I am trying to solve this integral:
$$\int \log\left(1 + \frac{1}{\pi}\exp\left(\frac{-x^2}{2a^2}\right)\right) dx$$
where $a$ is some fixed constant. The bounds of this integral are $-a$ and $a$, however, I just want to compute this integral, then I know how to substitute this values. Any suggestions, even how to simplify this integral will be very helpful.
You'll have to accept some things as fact. The Taylor expansion of $$\ln(u+1)=u-u^2/2+u^3/3...$$ and as alluded to in my comment the Gaussian integral, $$\int_{-\infty}^{\infty} {{(b \cdot exp(-x^2/(2 \cdot a^2)))^n} \over n} \ dx ={{b^n \sqrt{2} \cdot a} \over {n^{3/2}}} \cdot \sqrt{\pi}$$ Here's Wikipedia link for that.
So the key is to integrate term by term. What have to do is Taylor expand and then substitute in the exponent. Then you use the various results for the Gaussian integral mentioned above.
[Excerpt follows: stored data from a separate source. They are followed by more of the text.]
(* ===== verification/PduLog.v ===== *)
(** PduLog: the logging control PDU, src/src/libpcp/src/p_lcontrol.c. *)
From S2P Require Import Prelude Memory Types PduIO Endian PduSimple PduInstance.

Module LogControl.
(** A [pmValueSet] as this PDU sees it: identifier, number of values (which may
    be zero or negative) and the instance and in-situ value of each. *)
Record vset := mkVset { v_pmid : Z; v_numval : Z; v_list : list (Z * Z) }.

Definition PM_LOG_MAYBE : Z := 1.
Definition PM_LOG_ADVISORY : Z := 12.
Definition sizeof_vlist_t : Z := 16.
Definition sizeof_Value_PDU : Z := 8.
Definition sizeof_control_req_t : Z := 32.
Definition sizeof_pmResult : Z := 32.
Definition sizeof_pmValueSet : Z := 32.
Definition sizeof_pmValue : Z := 16.

(** The space an entry takes. *)
Definition vlist_size (numval : Z) : Z :=
  if 0 <? numval then sizeof_vlist_t + (numval - 1) * sizeof_Value_PDU
  else sizeof_vlist_t - sizeof_Value_PDU.
Definition need_vsets (l : list vset) : Z :=
  foldl (λ need v, s32 (need + vlist_size (v_numval v))) (sizeof_control_req_t - 4) l.

(** [for (j = 0; j < vsp->numval; j++)] *)
Fixpoint fill_values (v : vset) (o : Z) (j n : nat) : M unit :=
  match n with
  | O => mret tt
  | S n =>
      x ← index (v_list v) j;
      store32 o (htonl x.1);; store32 (o + 4) (htonl x.2);;
      fill_values v (o + 8) (S j) n
  end.
Fixpoint fill_vsets (vp : Z) (l : list vset) : M unit :=
  match l with
  | [] => mret tt
  | v :: l =>
      store32 vp (htonl (v_pmid v));;
      store32 (vp + 4) (htonl (v_numval v));;
      fill_values v (vp + 8) 0 (Z.to_nat (v_numval v));;
      fill_vsets (vp + vlist_size (v_numval v)) l
  end.

Definition __pmSendLogControl `{PduAlloc} (fd : Xmit.wfd) (request : list vset)
    (control state delta : Z) : res (Z * buf) :=
  if (delta <? 0) || (control =? PM_LOG_ADVISORY) && (state =? PM_LOG_MAYBE) then Err (- EINVAL)
  else
    let need := need_vsets request in
    send_pdu fd need (
      set_hdr need PDU_LOG_CONTROL FROM_ANON;;
      store32 12 (htonl control);;
      store32 16 (htonl state);;
      store32 20 (htonl delta);;
      store32 24 (htonl (zlen request));;
      fill_vsets 28 request).

Fixpoint dec_values (o : Z) (n : nat) : M (list (Z * Z)) :=
  match n with
  | O => mret []
  | S n =>
      i ← load32 o; v ← load32 (o + 4);
      r ← dec_values (o + 8) n;
      mret ((s32 (ntohl i), s32 (ntohl v)) :: r)
  end.

(** [corrupt:] with [i] value sets decoded: [while (i) free(req->vset[i--])].
    The first pointer freed is the one in slot [i], which was never set. *)
Definition corrupt {A} (i : nat) : M A := λ _, if Nat.eqb i 0 then Err PM_ERR_IPC else Fault.
Definition check_corrupt (c : bool) (i : nat) : M unit := if c then corrupt i else mret tt.

Fixpoint dec_vsets (len : Z) (i n : nat) (vp : Z) : M (list vset) :=
  match n with
  | O => mret []
  | S n =>
      check_corrupt (u64 (len - vp) <? sizeof_vlist_t - sizeof_Value_PDU) i;;
      w ← load32 (vp + 4);
      let nv := s32 (ntohl w) in
      check_corrupt (len <? nv) i;;
      (if nv <=? 0 then
         check_corrupt (u64 (len - vp) <? sizeof_vlist_t - sizeof_Value_PDU) i
       else
         check_corrupt ((INT_MAX - sizeof_pmValueSet) / sizeof_pmValue <=? nv) i;;
         check_corrupt ((INT_MAX - sizeof_vlist_t) / sizeof_Value_PDU <=? nv) i;;
         check_corrupt (u64 (len - vp) <? u64 (sizeof_vlist_t + (nv - 1) * sizeof_Value_PDU)) i);;
      p ← load32 vp;
      l ← dec_values (vp + 8) (Z.to_nat nv);
      r ← dec_vsets len (S i) n (vp + vlist_size nv);
      mret (mkVset (ntohl p) nv l :: r)
  end.

(** The request, the control, the state and the interval. *)
Definition __pmDecodeLogControl : M (list vset * Z * Z * Z) :=
  len ← hdr_len;
  check (u64 len <? sizeof_control_req_t) PM_ERR_IPC;;
  c ← load32 12; s ← load32 16; d ← load32 20; n ← load32 24;
  let numpmid := s32 (ntohl n) in
  check ((numpmid <? 0) || (len <? numpmid)) PM_ERR_IPC;;
  check ((INT_MAX - sizeof_pmResult) / 8 <=? u64 numpmid) PM_ERR_IPC;;
  l ← dec_vsets len 0 (Z.to_nat numpmid) 28;
  mret (l, s32 (ntohl c), s32 (ntohl s), s32 (ntohl d)).
End LogControl.

#[export] Hint Unfold LogControl.sizeof_vlist_t LogControl.sizeof_Value_PDU
  LogControl.sizeof_control_req_t LogControl.sizeof_pmResult LogControl.sizeof_pmValueSet
  LogControl.sizeof_pmValue : sizes.

(** ** The request on the wire *)

Import LogControl.

Definition value_bytes (x : Z * Z) : buf := be32 x.1 ++ be32 x.2.
Definition values_bytes (l : list (Z * Z)) : buf := concat (value_bytes <$> l).
Definition vset_bytes (v : vset) : buf :=
  be32 (v_pmid v) ++ be32 (v_numval v) ++ values_bytes (v_list v).
Definition vsets_bytes (l : list vset) : buf := concat (vset_bytes <$> l).

(** A value set with exactly the values it announces. *)
Definition vset_wf (v : vset) : Prop :=
  is_u32 (v_pmid v) ∧ is_s32 (v_numval v) ∧ zlen (v_list v) = Z.max 0 (v_numval v)
  ∧ Forall (λ x, is_s32 x.1 ∧ is_s32 x.2) (v_list v).

Lemma values_bytes_cons x l : values_bytes (x :: l) = be32 x.1 ++ be32 x.2 ++ values_bytes l.
Proof. unfold values_bytes, value_bytes. rewrite fmap_cons. cbn [concat]. by rewrite <- !app_assoc. Qed.
Lemma length_values_bytes l : length (values_bytes l) = (8 * length l)%nat.
Proof. induction l; [done |]. rewrite values_bytes_cons. lens. Qed.
#[export] Hint Rewrite length_values_bytes : lens.
Lemma vsets_bytes_cons v l :
  vsets_bytes (v :: l) = be32 (v_pmid v) ++ be32 (v_numval v) ++ values_bytes (v_list v) ++ vsets_bytes l.
Proof. unfold vsets_bytes, vset_bytes. rewrite fmap_cons. cbn [concat]. by rewrite <- !app_assoc. Qed.
Lemma vlist_size_eq v : vset_wf v → vlist_size (v_numval v) = 8 + 8 * zlen (v_list v).
Proof. intros (_ & _ & -> & _). unfold vlist_size. sizes. case_match; lia. Qed.

Lemma need_vsets_eq l :
  Forall vset_wf l → 28 + zlen (vsets_bytes l) < 2^31 → need_vsets l = 28 + zlen (vsets_bytes l).
Proof.
  intros Hwf. unfold need_vsets. sizes. change (32 - 4) with 28.
  enough (∀ x, 0 <= x → x + zlen (vsets_bytes l) < 2^31 →
    foldl (λ need v, s32 (need + vlist_size (v_numval v))) x l = x + zlen (vsets_bytes l)) by auto with lia.
  induction Hwf as [|v l Hv _ IH]; intros x Hx Hlt; cbn [foldl]; [simpl; lia |].
  rewrite vsets_bytes_cons in *. autorewrite with lens in *.
  rewrite vlist_size_eq, s32_id by (done || split; lia). rewrite IH by lia. lia.
Qed.

Lemma log_values_wp E v l : ∀ o j pre b (Q : unit → buf → Prop),
  zlen pre = o → has b 0 pre → drop j (v_list v) = l → o + 8 * zlen l <= zlen b →
  (∀ b', length b' = length b → has b' 0 (pre ++ values_bytes l) → Q tt b') →
  wp (fill_values v o j (length l)) E Q b.
Proof.
  induction l as [|x l IH]; intros o j pre b Q Hp Hb Hd Hl HQ; cbn [fill_values length].
  - apply wp_ret, HQ; [done |]. change (values_bytes []) with (@nil byte). by rewrite app_nil_r.
  - assert (v_list v !! j = Some x) as Hx.
    { rewrite <- (Nat.add_0_r j), <- lookup_drop, Hd. done. }
    eapply wp_bind, wp_index; [exact Hx |]. rewrite values_bytes_cons in HQ. repeat wp1.
    apply (IH _ _ (pre ++ be32 x.1 ++ be32 x.2)); [lens | has_join | | lens |].
    + replace (S j) with (j + 1)%nat by lia. by rewrite <- drop_drop, Hd.
    + intros b' L N. rewrite <- !app_assoc in N. apply HQ; [lia | done].
Qed.

Lemma log_vsets_wp E l : ∀ vp pre b (Q : unit → buf → Prop),
  Forall vset_wf l → zlen pre = vp → has b 0 pre → vp + zlen (vsets_bytes l) <= zlen b →
  (∀ b', length b' = length b → has b' 0 (pre ++ vsets_bytes l) → Q tt b') →
  wp (fill_vsets vp l) E Q b.
Proof.
  induction l as [|v l IH]; intros vp pre b Q Hwf Hp Hb Hl HQ; cbn [fill_vsets].
  - apply wp_ret, HQ; [done |]. change (vsets_bytes []) with (@nil byte). by rewrite app_nil_r.
  - apply Forall_cons in Hwf as [Hv Hwf]. rewrite vlist_size_eq by done.
    pose proof Hv as (_ & _ & Hn & _).
    replace (Z.to_nat (v_numval v)) with (length (v_list v)) by lia.
    rewrite vsets_bytes_cons in *. autorewrite with lens in Hl. repeat wp1.
    apply (log_values_wp _ _ _ _ _ (pre ++ be32 (v_pmid v) ++ be32 (v_numval v)));
      [lens | has_join | done | lens |].
    intros b' L N. apply (IH _ ((pre ++ be32 (v_pmid v) ++ be32 (v_numval v)) ++ values_bytes (v_list v)));
      [done | lens | done | lens |].
    intros b'' L' N'. rewrite <- !app_assoc in N'. apply HQ; [lia | done].
Qed.

Lemma dec_values_wp E l : ∀ o b (Q : list (Z * Z) → buf → Prop),
  Forall (λ x, is_s32 x.1 ∧ is_s32 x.2) l → has b o (values_bytes l) → Q l b →
  wp (dec_values o (length l)) E Q b.
Proof.
  induction l as [|x l IH]; intros o b Q Hwf Hb HQ; cbn [dec_values length]; [by apply wp_ret |].
  apply Forall_cons in Hwf as [[Hx1 Hx2] Hwf]. rewrite values_bytes_cons in Hb. has_split.
  repeat wp1. apply IH; [done | has_tac |]. wp1. rewrite !s32_u32_id by done. by destruct x.
Qed.

Lemma wp_check_corrupt E c i (Q : unit → buf → Prop) b :
  c = false → Q tt b → wp (check_corrupt c i) E Q b.
Proof. by intros ->. Qed.

Lemma dec_vsets_wp E len l : ∀ i vp b (Q : list vset → buf → Prop),
  Forall vset_wf l → 0 <= vp → has b vp (vsets_bytes l) → vp + zlen (vsets_bytes l) <= len < 2^31 →
  Forall (λ v, v_numval v < (INT_MAX - 32) / 16) l →
  Q l b → wp (dec_vsets len i (length l) vp) E Q b.
Proof.
  induction l as [|v l IH]; intros i vp b Q Hwf Hvp Hb Hl Hmax HQ; cbn [dec_vsets length]; [by apply wp_ret |].
  apply Forall_cons in Hwf as [Hv Hwf], Hmax as [Hv' Hmax]. pose proof Hv as (Hp & Hn & Hvl & Hxs).
  rewrite vsets_bytes_cons in Hb, Hl. autorewrite with lens in Hl. has_split. sizes.
  assert (- 2 ^ 31 <= v_numval v < 2^31) by done.
  rewrite !(u64_id (len - _)) by lia. wp1. apply wp_check_corrupt; [lia |].
  repeat wp1. rewrite s32_u32_id by done. apply wp_check_corrupt; [lia |].
  apply wp_bind, (wp_mono _ _ (λ _ b', b' = b)).
  2: { destruct (Z.leb_spec (v_numval v) 0); [by apply wp_check_corrupt; [lia |] |].
       rewrite u64_id by lia.
       repeat (first [apply wp_check_corrupt | wp1]); try done; Z.to_euclidean_division_equations; lia. }
  intros [] ? ->. repeat wp1.
  replace (Z.to_nat (v_numval v)) with (length (v_list v)) by lia.
  apply dec_values_wp; [done | has_tac |]. wp1. rewrite vlist_size_eq by done.
  apply IH; [done | lia | has_tac | lia | done |]. wp1. rewrite u32_id by done. by destruct v.
Qed.

Section roundtrip.
Context `{PduAlloc} (fd : Xmit.wfd).
Hypothesis alloc_ok : ∀ n, is_Some (find_pdubuf n).

Lemma log_control_roundtrip l control state delta :
  let need := 28 + zlen (vsets_bytes l) in
  delivers fd need → need < 2^31 → l ≠ [] → Forall vset_wf l →
  Forall (λ v, v_numval v < (INT_MAX - 32) / 16) l → zlen l < (INT_MAX - 32) / 8 →
  is_s32 control → is_s32 state → 0 <= delta < 2^31 →
  ¬ (control = PM_LOG_ADVISORY ∧ state = PM_LOG_MAYBE) →
  roundtrips (__pmSendLogControl fd l control state delta) PDU_LOG_CONTROL FROM_ANON
    __pmDecodeLogControl (l, control, state, delta).
Proof.
  intros need Hd Hlt Hne Hwf Hmax Hmax' Hc Hs Hdel Hadv.
  assert (need = 28 + zlen (vsets_bytes l)) as Hneed by done. clearbody need.
  assert (8 * zlen l <= zlen (vsets_bytes l)) as Hge.
  { clear. induction l; [simpl; lia |]. rewrite vsets_bytes_cons. lens. }
  assert (0 < zlen l) by (destruct l; simpl; [done | lia]).
  exists (be32 control ++ be32 state ++ be32 delta ++ be32 (zlen l) ++ vsets_bytes l). split.
  - unfold __pmSendLogControl. rewrite need_vsets_eq, <- Hneed by (done || lia).
    assert ((delta <? 0) || (control =? PM_LOG_ADVISORY) && (state =? PM_LOG_MAYBE) = false) as -> by lia.
    match goal with |- send_pdu _ ?n _ = Ok (?m, _) => replace m with n by (sizes; lens) end.
    send_start. repeat wp1.
    apply (log_vsets_wp _ _ _ (le32 need ++ le32 PDU_LOG_CONTROL ++ le32 FROM_ANON ++ be32 control
      ++ be32 state ++ be32 delta ++ be32 (zlen l))); [done | lens | has_join | lia |].
    intros b' _ N. by rewrite <- !app_assoc in N.
  - dec_start. unfold __pmDecodeLogControl. read_len. sizes.
    repeat wp1; rewrite ?s32_u32_id in * by (done || split; lia); try (exfalso; chk).
    rewrite Nat2Z.id. apply dec_vsets_wp; [done | lia | has_tac | lens | done |].
    by wp1.
Qed.

(** A request without metrics is sent, and refused at the other end. *)
Lemma log_control_empty control state delta :
  delivers fd 28 → is_s32 control → is_s32 state → 0 <= delta < 2^31 →
  ¬ (control = PM_LOG_ADVISORY ∧ state = PM_LOG_MAYBE) →
  ∃ body, __pmSendLogControl fd [] control state delta
            = Ok (28, wire PDU_LOG_CONTROL FROM_ANON body)
    ∧ ∀ b, is_pdu b PDU_LOG_CONTROL FROM_ANON body → __pmDecodeLogControl b = Err PM_ERR_IPC.
Proof.
  intros Hd Hc Hs Hdel Hadv.
  exists (be32 control ++ be32 state ++ be32 delta ++ be32 0). split.
  - unfold __pmSendLogControl.
    assert ((delta <? 0) || (control =? PM_LOG_ADVISORY) && (state =? PM_LOG_MAYBE) = false) as -> by lia.
    change (need_vsets []) with 28. send_start. cbn [fill_vsets length]. change (Z.of_nat 0) with 0.
    repeat wp1. has_join.
  - intros b Hp. pose proof (is_pdu_received _ _ _ _ Hp) as Hr. sizes. autorewrite with lens in Hr.
    change (12 + Z.of_nat (4 + (4 + (4 + 4)))) with 28 in Hr.
    assert (wp hdr_len noerr (λ v b', v = 28 ∧ b' = b) b) as Hw by (by eapply wp_hdr_len).
    apply wp_noerr_run in Hw as (? & ? & E & -> & ->).
    unfold __pmDecodeLogControl. unfold mbind at 1, M_bind at 1. by rewrite E.
Qed.
End roundtrip.

(** The value sets decoded so far are not released properly: with the second of
    two entries cut off, the pointer freed first was never initialised. *)
Definition log_control_cut_pdu : buf :=
  le32 36 ++ le32 PDU_LOG_CONTROL ++ le32 0 ++ be32 0 ++ be32 0 ++ be32 0 ++ be32 2
  ++ be32 0 ++ be32 0.
Lemma log_control_bad_free :
  received log_control_cut_pdu 36 ∧ __pmDecodeLogControl log_control_cut_pdu = Fault.
Proof. split; [split_and!; by vm_compute | by vm_compute]. Qed.

(** ** Safety *)

Lemma dec_values_safe n : ∀ o b,
  0 <= o → o + 8 * Z.of_nat n <= zlen b → wp (dec_values o n) anyerr (λ _ b', b' = b) b.
Proof.
  induction n as [|n IH]; intros o b Ho Hb; cbn [dec_values]; [done |].
  repeat (wp1; triv). eapply wp_mono; [| apply IH; lia]. by intros ? ? ->.
Qed.
Lemma wp_check_corrupt0 c (Q : unit → buf → Prop) b :
  (c = false → Q tt b) → wp (check_corrupt c 0) anyerr Q b.
Proof. destruct c; [done |]. intros HQ. by apply HQ. Qed.

(** With one metric every error is found before anything is allocated. *)
Lemma log_control_safe b len :
  received b len → has b 24 (be32 1) → __pmDecodeLogControl b ≠ Fault.
Proof.
  intros Hr Hone. revert Hr. unfold __pmDecodeLogControl. dec_safe.
  change (Z.to_nat (s32 (u32 1))) with 1%nat. cbn [dec_vsets]. sizes.
  rewrite !(u64_id (len - _)) by lia. wp1. apply wp_check_corrupt0. intros ?. wp1. wp1.
  match goal with |- wp (check_corrupt (len <? ?x) _ ≫= _) _ _ _ => set (nv := x) end.
  wp1. apply wp_check_corrupt0. intros ?. wp1.
  apply (wp_mono _ _ (λ _ b', b' = b ∧ 28 + 8 + 8 * Z.max 0 nv <= len)).
  2: { destruct (Z.leb_spec nv 0); [apply wp_check_corrupt0; split; [done | lia] |].
       repeat first [apply wp_check_corrupt0; intros ? | wp1]. rewrite u64_id in * by lia. split; [done | lia]. }
  intros [] ? [-> ?]. do 3 wp1. eapply wp_mono; [| apply dec_values_safe; lia].
  intros ? ? ->. by repeat wp1.
Qed.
Rather than write out the sun explicitly, we'll express the the integral in question $J$, as an infinite series... $$J=\sum_{n=1}^{\infty} (-b)^{n-1} \cdot {{\sqrt{2 \pi} \cdot a} \over {n^{3/2}}}$$
That sum is a fusion between the geometric sum and the zeta function so it makes sense the integral is equal to the poly logarithm. Just set $b={1 \over {\pi}}$
$$J=-\sqrt{2a^2 \pi} \cdot Li_{3/2}(-b)$$
(Posted from mobile)